4. Really enjoying the Quest Bars after training and during the day as a snack (FYI – Quest Protein bars 20+Grams Protein, No Sugars, No Gluten, Actually taste pretty good) www.iherb.com
5. Looking forward to having a boozy night out. Haven’t had one in some time.. And a Sunday sleep in.. What are they again?
6. Going to a Pilates for Runners course on Thursday.. Although I doubt I can commit to regular Pilates classes, I’d happily do some at home.
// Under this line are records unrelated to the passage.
(** The libraries the script calls into, as functions of their
    arguments: the HTTP client, the HTML parser, the CSS selector engine
    behind [soup.select], the serializer behind [str(element)], and
    [validators.url]. *)
Record World : Type := mkWorld {
  requests_get : pystr -> exn + Response;
  BeautifulSoup : list Byte.byte -> exn + node;
  select : node -> pystr -> exn + list node;
  element_str : node -> pystr;
  validators_url : pystr -> bool
}.

(** [response.raise_for_status()] *)
Definition raise_for_status (r : Response) : M unit :=
  let code := status_code r in
  if ((400 <=? code) && (code <? 500))%Z then
    raise HTTPError
      (of_Z code ++ str " Client Error: " ++ reason r
       ++ str " for url: " ++ response_url r)
  else if ((500 <=? code) && (code <? 600))%Z then
    raise HTTPError
      (of_Z code ++ str " Server Error: " ++ reason r
       ++ str " for url: " ++ response_url r)
  else ret tt.

(** ** [app.py] *)

Local Open Scope py_scope.

(** [is_valid_url], lines 63-64. *)
Definition is_valid_url (w : World) (url : pystr) : bool :=
  validators_url w url.

(** A result table: the list of dictionaries given to [pd.DataFrame],
    each a list of column and value. *)
Definition row := list (pystr * pystr).
Definition DataFrame := list row.

(** [not x] for an optional string. *)
Definition falsy (x : option pystr) : bool :=
  match x with
  | None => true
  | Some s => negb (truthy s)
  end.

(** Line 70. *)
Definition http_prefixed (url : pystr) : bool :=
  startswith (str "http://") url || startswith (str "https://") url.
Definition pkg : Imports World Poller unit unit :=
  {| PollUntilDone := fun p w => (p, w);
     GenerateUUID := fun w => (("00000000-0000-0000-0000-000000000001", None), w);
     CosmosDbAccountResourceName := "azurerm_cosmosdb_account";
     ParseContainerID := fun s =>
       match segmentsOf s with
       | [sub; rg; acct; db; cont] => inr (NewContainerID sub rg acct db cont)
       | _ => inl malformed
       end;
     ParseTriggerID := fun s =>
       match segmentsOf s with
       | [sub; rg; acct; db; cont; name] => inr (NewTriggerID sub rg acct db cont name)
       | _ => inl malformed
       end;
     ParseUserDefinedFunctionID := fun s =>
       match segmentsOf s with
       | [sub; rg; acct; db; cont; name] =>
           inr (NewUserDefinedFunctionID sub rg acct db cont name)
       | _ => inl malformed
       end;
     ParseStoredProcedureID := fun s =>
       match segmentsOf s with
       | [sub; rg; acct; db; cont; name] =>
           inr (NewStoredProcedureID sub rg acct db cont name)
       | _ => inl malformed
       end;
     ParseSqlDatabaseID := fun s =>
       match segmentsOf s with
       | [sub; rg; acct; db] => inr (NewSqlDatabaseID sub rg acct db)
       | _ => inl malformed
       end;
     ParseAccountID := fun s =>
       match segmentsOf s with
       | [sub; rg; acct; "assignments"; name] => inr (NewAccountID sub rg acct name)
       | _ => inl malformed
       end;
     ParseSqlRoleDefinitionID := fun s =>
       match segmentsOf s with
       | [sub; rg; acct; "definitions"; name] =>
           inr (NewSqlRoleDefinitionID sub rg acct name)
       | _ => inl malformed
       end;
     schemaSet := fun _ _ => None;
     ConvertThroughputFromResourceData := fun v =>
       match v with
       | VInt z => Some z
       | _ => None
       end;
     ExpandCosmosDbAutoscaleSettings := fun _ => None;
     CheckForChangeFromAutoscaleAndManualThroughput := fun _ => None;
     HasThroughputChange := fun _ => false;
     ExpandCosmosDBThroughputSettingsUpdateParameters := fun _ => Some tt;
     SetResourceDataThroughputFromResponse := fun _ d => d;
     FlattenStringSlice := utils_FlattenStringSlice;
     ExpandStringSlice := utils_ExpandStringSlice |}.

(** The remote with nothing in it, and its three variants. *)
Definition empty : World :=
  {| existing := []; serverless := false; omitIds := false; outage := false |}.

(** A configuration of string fields, not yet stored in the state. *)
Definition config (fields : list (string * string)) : ResourceData :=
  {| rdId := "";
     rdFields := list_to_map (map (fun kv => (fst kv, VString (snd kv))) fields);
     rdIsNew := true |}.

Definition triggerConfig : ResourceData :=
  config [("name", "t1"); ("container_id", "sub/rg/acct/db/c1");
          ("body", "function(){}"); ("operation", "All"); ("type", "Pre")].

Definition storedProcedureConfig : ResourceData :=
  config [("name", "p1"); ("resource_group_name", "rg"); ("account_name", "acct");
          ("database_name", "db"); ("container_name", "c1"); ("body", "function(){}")].

Definition databaseConfig : ResourceData :=
  config [("name", "db"); ("resource_group_name", "rg"); ("account_name", "acct")].

Definition roleAssignmentConfig : ResourceData :=
  config [("name", "ra1"); ("resource_group_name", "rg"); ("account_name", "acct");
          ("principal_id", "principal"); ("role_definition_id", "role"); ("scope", "/")].

Definition roleDefinitionConfig : ResourceData :=
  config [("role_definition_id", "rd1"); ("resource_group_name", "rg");
          ("account_name", "acct"); ("name", "reader"); ("type", "CustomRole")].

End Fake.

(** ** Variants of the in-memory remote *)

Module Scenario.

(** The resource data of a resource that is stored under [id]. *)
Definition stored (id : string) : ResourceData :=
  {| rdId := id; rdFields := ∅; rdIsNew := false |}.

(** The configuration of a resource that exists already. *)
Definition notNew (d : ResourceData) : ResourceData :=
  {| rdId := rdId d; rdFields := rdFields d; rdIsNew := false |}.

Definition status (code : Z) : ptr http.Response := Some {| http.StatusCode := code |}.

(** A GET answered 200 without a body. *)
Definition emptyAnswer {I M : Type} : GetOp Fake.World I M :=
  fun _ w => ({| Response.HttpResponse := status 200; Response.Model := None |}, None, w).

(** A GET answered 500. *)
Definition failing {I M : Type} : GetOp Fake.World I M :=
  fun _ w =>
    ({| Response.HttpResponse := status 500; Response.Model := None |},
     Some (RemoteError "500 Internal Server Error"), w).

(** [Fake.cosmos], with another GET of the trigger and of the account. *)
Definition cosmosWith
    (getTrigger : GetOp Fake.World TriggerId.t
                    (GetResults.t (GetProperties.t SqlTriggerResource.t)))
    (accountsGet : GetOp Fake.World DatabaseAccountId.t DatabaseAccountGetResults)
  : CosmosDBClient Fake.World Fake.Poller unit unit :=
  {| SqlResourcesGetSqlTrigger := getTrigger;
     SqlResourcesCreateUpdateSqlTrigger := SqlResourcesCreateUpdateSqlTrigger Fake.cosmos;
     SqlResourcesDeleteSqlTrigger := SqlResourcesDeleteSqlTrigger Fake.cosmos;
     SqlResourcesGetSqlUserDefinedFunction := SqlResourcesGetSqlUserDefinedFunction Fake.cosmos;
     SqlResourcesCreateUpdateSqlUserDefinedFunction :=
       SqlResourcesCreateUpdateSqlUserDefinedFunction Fake.cosmos;
     SqlResourcesDeleteSqlUserDefinedFunction :=
       SqlResourcesDeleteSqlUserDefinedFunction Fake.cosmos;
     SqlResourcesGetSqlStoredProcedure := SqlResourcesGetSqlStoredProcedure Fake.cosmos;
     SqlResourcesCreateUpdateSqlStoredProcedure :=
       SqlResourcesCreateUpdateSqlStoredProcedure Fake.cosmos;
     SqlResourcesDeleteSqlStoredProcedure := SqlResourcesDeleteSqlStoredProcedure Fake.cosmos;
     SqlResourcesGetSqlDatabase := SqlResourcesGetSqlDatabase Fake.cosmos;
     SqlResourcesCreateUpdateSqlDatabase := SqlResourcesCreateUpdateSqlDatabase Fake.cosmos;
     SqlResourcesDeleteSqlDatabase := SqlResourcesDeleteSqlDatabase Fake.cosmos;
     SqlResourcesGetSqlDatabaseThroughput := SqlResourcesGetSqlDatabaseThroughput Fake.cosmos;
     SqlResourcesUpdateSqlDatabaseThroughput :=
       SqlResourcesUpdateSqlDatabaseThroughput Fake.cosmos;
     DatabaseAccountsGet := accountsGet |}.
(** [ContactManager.add_contact] *)
Definition add_contact (new : Contact) : M unit :=
  self ← get;
  if decide (phone new ∈ _phone_set self) then
    raise (DuplicatePhoneError__init__ new)
  else if decide (email new ∈ _email_set self) then
    raise (DuplicateEmailError__init__ new)
  else
    modify (λ self, with_contacts (contacts self ++ [new]) self);;
    modify (λ self, with_phone_set ({[phone new]} ∪ _phone_set self) self);;
    modify (λ self, with_email_set ({[email new]} ∪ _email_set self) self).

(** [next(x for x in self.contacts if x.email == email)]: the first such
    contact, [StopIteration] when there is none. *)
Definition __find_contact_email (email_arg : string) : M Contact :=
  self ← get;
  match list_find (λ x, email x = email_arg) (contacts self) with
  | Some (_, x) => ret x
  | None => raise StopIteration
  end.

Definition __find_contact_phone (phone_arg : string) : M Contact :=
  self ← get;
  match list_find (λ x, phone x = phone_arg) (contacts self) with
  | Some (_, x) => ret x
  | None => raise StopIteration
  end.

(** [ContactManager.find_contact] *)
Definition find_contact (phone_arg email_arg : option string)
  : M (option Contact) :=
  if negb (truthy phone_arg) && negb (truthy email_arg) then
    raise (ValueError "Provide at least a phone number or an email.")
  else
    match phone_arg with
    | Some p =>
        self ← get;
        if decide (p ∈ _phone_set self) then
          (c ← __find_contact_phone p; ret (Some c))
        else ret None
    | None =>
        self ← get;
        match email_arg with
        | Some e =>
            if decide (e ∈ _email_set self) then
              (c ← __find_contact_email e; ret (Some c))
            else ret None
        | None => ret None
        end
    end.

(** [ContactManager.__remove_contact] *)
Definition __remove_contact (con : Contact) : M unit :=
  self ← get;
  match set_remove (phone con) (_phone_set self) with
  | inl e => raise e
  | inr ps =>
      modify (with_phone_set ps);;
      self ← get;
      match set_remove (email con) (_email_set self) with
      | inl e => raise e
      | inr es =>
          modify (with_email_set es);;
          self ← get;
          match list_remove con (contacts self) with
          | inl e => raise e
          | inr l => modify (with_contacts l)
          end
      end
  end.

(** [ContactManager.remove_contact]. The first component of the pair the
    phone branch yields says whether the method has returned there. *)
Definition remove_contact (phone_arg email_arg : option string) : M unit :=
  if negb (truthy phone_arg) && negb (truthy email_arg) then
    raise (ValueError "Provide at least a phone number or an email.")
  else
    returned ←
      match phone_arg with
      | Some p =>
          r ← find_contact (Some p) None;
          match r with
          | Some c => (__remove_contact c;; ret true)
          | None => ret false
          end
      | None => ret false
      end;
    if (returned : bool) then ret tt
    else
      r ← find_contact None email_arg;
      match r with
      | Some c => __remove_contact c
      | None => ret tt
      end.

(** [ContactManager.__swap_phone], [ContactManager.__swap_email] *)
Definition __swap_phone (c : Contact) (new : string) : M unit :=
  self ← get;
  match set_remove (phone c) (_phone_set self) with
  | inl e => raise e
  | inr ps =>
      modify (with_phone_set ps);;
      modify (λ self, with_phone_set ({[new]} ∪ _phone_set self) self)
  end.

Definition __swap_email (c : Contact) (new : string) : M unit :=
  self ← get;
  match set_remove (email c) (_email_set self) with
  | inl e => raise e
  | inr es =>
      modify (with_email_set es);;
      modify (λ self, with_email_set ({[new]} ∪ _email_set self) self)
  end.
Ltac read_field :=
  match goal with
  | S : blit_spec ?o ?s ?b ?b' |- context [ slice ?o' ?n ?b' ] =>
      first
        [ rewrite (blit_spec_same _ _ _ _ S n) by (rewrite ?length_be_bytes; simpl length; lia)
        | rewrite (blit_spec_disj _ _ _ _ S o' n) by (rewrite ?length_be_bytes; simpl length; lia) ]
  | S : blit_spec ?o ?s ?b ?b' |- context [ drop ?k ?b' ] =>
      rewrite (blit_spec_drop _ _ _ _ S k) by (rewrite ?length_be_bytes; simpl length; lia)
  end.

Ltac solve_bytes :=
  repeat match goal with
  | S : blit_spec _ _ _ ?b' |- bytes ?b' =>
      apply (blit_spec_bytes _ _ _ _ S);
      [first [apply bytes_be_bytes | done | by repeat constructor; ulia]|]
  end; done.

Ltac wire :=
  repeat first
    [ rewrite rd16_slice by lia | rewrite rd32_slice by lia
    | rewrite rd64_slice by lia | rewrite lookup_total_from_slice by lia ];
  repeat read_field;
  repeat first
    [ rewrite from_be_1 | rewrite from_be_be16 by (done || ulia)
    | rewrite from_be_be32 by (done || ulia) | rewrite from_be_be64 by (done || ulia) ].

Lemma slice_take (buf : list Z) o n k :
  (o + n ≤ k)%nat → slice o n (take k buf) = slice o n buf.
Proof.
  intros Hk. unfold slice. replace k with (o + (k - o))%nat by lia.
  rewrite <-take_drop_commute, take_take. f_equal. lia.
Qed.

Lemma take_lookup_total (buf : list Z) (i k : nat) :
  (i < k)%nat → take k buf !!! i = buf !!! i.
Proof. intros. rewrite !list_lookup_total_alt. by rewrite lookup_take_lt. Qed.

(** Tactics for the laws of a fixed-layout codec, its operations unfolded. *)
Ltac codec_short := intros; case_decide; [done|lia].

Ltac codec_roundtrip :=
  rewrite (decide_False (P := (_ < _)%nat)) by lia; eexists; split; [reflexivity|];
  repeat name_write;
  split; [lia|split; [by repeat read_field|split; [intros; solve_bytes|]]];
  rewrite (decide_False (P := (_ < _)%nat)) by lia; wire.

Ltac codec_prefix :=
  rewrite !(decide_False (P := (_ < _)%nat)) by (rewrite ?length_take; lia);
  rewrite ?rd16_slice, ?rd32_slice, ?rd64_slice by (rewrite ?length_take; lia);
  repeat rewrite slice_take by lia; repeat rewrite take_lookup_total by lia; try done.

(** ** Filters *)

Lemma filter_ext_in {A} (P Q : A → Prop) `{∀ x, Decision (P x), ∀ x, Decision (Q x)} (l : list A) :
  (∀ x, x ∈ l → P x ↔ Q x) → filter P l = filter Q l.
Proof.
  induction l as [|x l IH]; intros Hpq; [done|]. rewrite !filter_cons.
  rewrite (decide_ext (P x) (Q x)) by (apply Hpq; left).
  rewrite IH by (intros; apply Hpq; by right). done.
Qed.

Lemma count_filter {A} (P : A → Prop) `{∀ x, Decision (P x)} (l : list A) :
  (length (filter P l) + length (filter (λ x, ¬ P x) l) = length l)%nat.
Proof.
  induction l as [|x l IH]; [done|]. rewrite !filter_cons.
  destruct (decide (P x)), (decide (¬ P x)); simpl; try done; lia.
Qed.

(** ** Lists of which one element descends

    What makes threads that each take finitely many steps finish together. *)

Definition one_descends {T} (R : T → T → Prop) (ts' ts : list T) : Prop :=
  ∃ i t t', ts !! i = Some t ∧ R t' t ∧ ts' = <[i := t']> ts.

Lemma one_descends_wf {T} (R : T → T → Prop) : well_founded R → well_founded (one_descends R).
Proof.
  intros Hwf ts. induction ts as [|t ts IH].
  { constructor. by intros ts' (i & t & t' & Hi & _). }
  revert ts IH. induction (Hwf t) as [t _ IHt]. induction 1 as [ts Hts IHts]. constructor.
  intros ts' ([|i] & u & u' & Hi & HR & ->); simplify_eq/=.
  - apply IHt; [done|]. by constructor.
  - apply IHts. by exists i, u, u'.
Qed.
(** No pattern is empty, and none begins another. *)
Definition prefix_free (pats : list (list Z)) : Prop :=
  Forall (λ p, p ≠ [] ∧ Forall (λ q, after_prefix p q = None ∨ p = q) pats) pats.

#[export] Instance prefix_free_dec pats : Decision (prefix_free pats).
Proof. unfold prefix_free. apply _. Defined.

Lemma WHITE_SPACE_free : prefix_free WHITE_SPACE.
Proof. apply (bool_decide_unpack _). vm_compute. exact I. Qed.
Lemma WHITE_SPACE_rev_free : prefix_free (reverse <$> WHITE_SPACE).
Proof. apply (bool_decide_unpack _). vm_compute. exact I. Qed.

Section strip.
Context (pats : list (list Z)) (Hfree : prefix_free pats).

Lemma strip_one_Some s r : strip_one pats s = Some r → ∃ p, p ∈ pats ∧ s = p ++ r.
Proof.
  clear Hfree. induction pats as [|p l IH]; cbn; [done|].
  destruct (after_prefix p s) eqn:Hp.
  - intros [= ->]. apply after_prefix_spec in Hp. exists p. split; [left|done].
  - intros Hr. destruct (IH Hr) as (q & Hq & ->). exists q. split; [by right|done].
Qed.

Lemma strip_one_None s : strip_one pats s = None ↔ ∀ p r, p ∈ pats → s ≠ p ++ r.
Proof.
  clear Hfree. induction pats as [|p l IH]; cbn.
  { split; [|done]. by intros _ p r Hp%elem_of_nil. }
  setoid_rewrite elem_of_cons. destruct (after_prefix p s) eqn:Hp.
  - apply after_prefix_spec in Hp. split; [done|]. intros Hn. by destruct (Hn p l0); [left|].
  - rewrite IH. split; [|naive_solver]. intros Hn q r [->|Hq]; [|by apply Hn].
    intros ->. by rewrite after_prefix_app in Hp.
Qed.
Just need to know what!
7. I have Instagram, although i’m a novice. See what im doing: SteveeeeeP

Monday:
AM:
PM: MPTC – Open Water Swim 3km (This weather right now is pretty crummy. Wonder if it will go ahead!?)

Tuesday:
AM: MCC Hills 
PM: Run 1hr   T2

Wednesday
AM:
PMTeam Barefoot – Swim Squad

Thursday:
AM: Trispecify Run Group + 20min Extra..

Friday
AM: 2hrs with 3 x 10min T4 Efforts

Saturday:

AM: Run 15 +/- Run x 2 (Approx 27km)
PM: Devons 30th (Going to be large!!)

Sunday:
Hangover. Not vomit or die. Track Kyle doing Canberra 70.3

Best Of Strava
A 5hr Tour of the Peninsula. Mornington – Red Hill – Flinders – Arthurs Seat – Rosebud – Blairgowrie – Mt Eliza – Mornington.
It was hilly, windy, got warm at stages. Many a calorie consumed!

photo

Going to enjoy this week, before enjoying my Sunday off!
Stephen.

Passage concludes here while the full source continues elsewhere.